Der Grace Hopper Es wird außerdem behauptet, dass er energieeffizienter sei als frühere Chips, was zu niedrigeren Betriebskosten für Rechenzentren führen könnte, die ihn verwenden. Dies ist wichtig, da LLMs immer beliebter werden und die Betriebskosten ein großes Hindernis für die Einführung darstellen.

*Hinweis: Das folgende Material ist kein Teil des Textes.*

(* ===== verification/Rows.v ===== *)
(** * What a prediction row holds (predict.py 113-118)

    Each usable image gets the row [fn,c1 c2 c3] where [c1 c2 c3] is
    [tf.nn.top_k(logits, k=3)[1]] of its logits.  [row_typed] says what
    such a ranking is: three distinct class indices of the network's
    output, [0 <= c < num_classes].  The theorem [rows_typed]: the rows
    the loop of [main] computes carry the images' ids, in order, and
    well-typed rankings. *)

From S2P Require Import Prelude TopK Model Pipeline.
Import TopK Model Pipeline.

Module Rows.

(** A well-formed ranking of [nclasses] classes. *)
Definition row_typed (nclasses : nat) (r : string * list Z) : Prop :=
  length r.2 = 3%nat /\ NoDup r.2 /\ Forall (fun c => 0 <= c < Z.of_nat nclasses)%Z r.2.

Section Rows.
Context {Img : Type} `{!ImageCodec Img} `{!Classifier Img}.

Lemma predict_item_typed ck m item r :
  predict_item ck m item = Ok r -> r.1 = item.2 /\ row_typed num_classes r.
Proof.
  unfold predict_item. destruct (parse_function_test m item.1) as [img|e]; cbn [rbind]; [|done].
  destruct (top_k (logits ck img) 3) as [l|e] eqn:Hl; cbn [rbind]; [|done]. intros [= <-].
  apply top_k_ok_topk in Hl as (Hlen & Hnd & Hr & _). rewrite logits_length in Hr.
  split; [done|]. unfold row_typed. cbn [snd]. split; [by rewrite length_map|]. split.
  - apply NoDup_fmap_2; [intros ? ? ?; lia|done].
  - apply Forall_map. eapply Forall_impl; [exact Hr|]. cbn. lia.
Qed.

(** C20: the rows computed for the usable images carry their ids, in
    order, and each ranking holds three distinct class indices in
    [0, num_classes). *)
Theorem rows_typed ck m items rows :
  result_map (predict_item ck m) items = Ok rows ->
  map fst rows = map snd items /\ Forall (row_typed num_classes) rows.
Proof.
  revert rows. induction items as [|x items IH]; intros rows; cbn [result_map].
  - intros [= <-]. split; constructor.
  - destruct (predict_item ck m x) as [r|e] eqn:Hx; cbn [rbind]; [|done].
    destruct (result_map (predict_item ck m) items) as [rs|e]; cbn [rbind]; [|done].
    intros [= <-]. destruct (IH rs eq_refl) as [Hids Hty].
    destruct (predict_item_typed _ _ _ _ Hx) as [Hid Hr].
    split; [cbn; by rewrite Hid, Hids | by constructor].
Qed.

End Rows.

(** ** Witness *)

#[local] Existing Instance toy_codec.
#[local] Existing Instance toy_classifier.

Lemma rows_typed_witness :
  map fst [("a", [1; 0; 2]%Z)] = map snd [("d/a.jpg", "a")] /\
  Forall (row_typed num_classes) [("a", [1; 0; 2]%Z)].
Proof.
  apply (rows_typed "m/ck-1" (fs demo_world)). vm_compute. reflexivity.
Defined.

End Rows.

Wie es helfen kann, die Kosten zu senken
ChatGPT ist ein großes Sprachmodell, das von OpenAI entwickelt wurde und in der Lage ist, Texte in menschlicher Qualität zu generieren. Es wird in einer Vielzahl von Anwendungen eingesetzt, darunter Kundenservice, Inhaltserstellung und Forschung. Der Grace Hopper Chip könnte es für Unternehmen erschwinglicher machen, ChatGPT und andere LLMs zu nutzen, was zu einer breiteren Akzeptanz dieser Technologien führen könnte. „Um der steigenden Nachfrage nach generativer KI gerecht zu werden, benötigen Rechenzentren beschleunigte Rechenplattformen mit speziellen Anforderungen“, sagte Jensen Huang, Gründer und CEO von NVIDIA. „Die neue GH200 Grace Hopper Superchip-Plattform bietet dies mit außergewöhnlicher Speichertechnologie und Bandbreite zur Verbesserung des Durchsatzes, der Möglichkeit, GPUs zu verbinden, um die Leistung ohne Kompromisse zu aggregieren, und einem Serverdesign, das problemlos im gesamten Rechenzentrum eingesetzt werden kann.“
Führende Systemhersteller werden voraussichtlich im zweiten Quartal des Kalenderjahres 2024 Systeme auf Basis der Plattform liefern, sagte Nvidia in einer Pressemitteilung.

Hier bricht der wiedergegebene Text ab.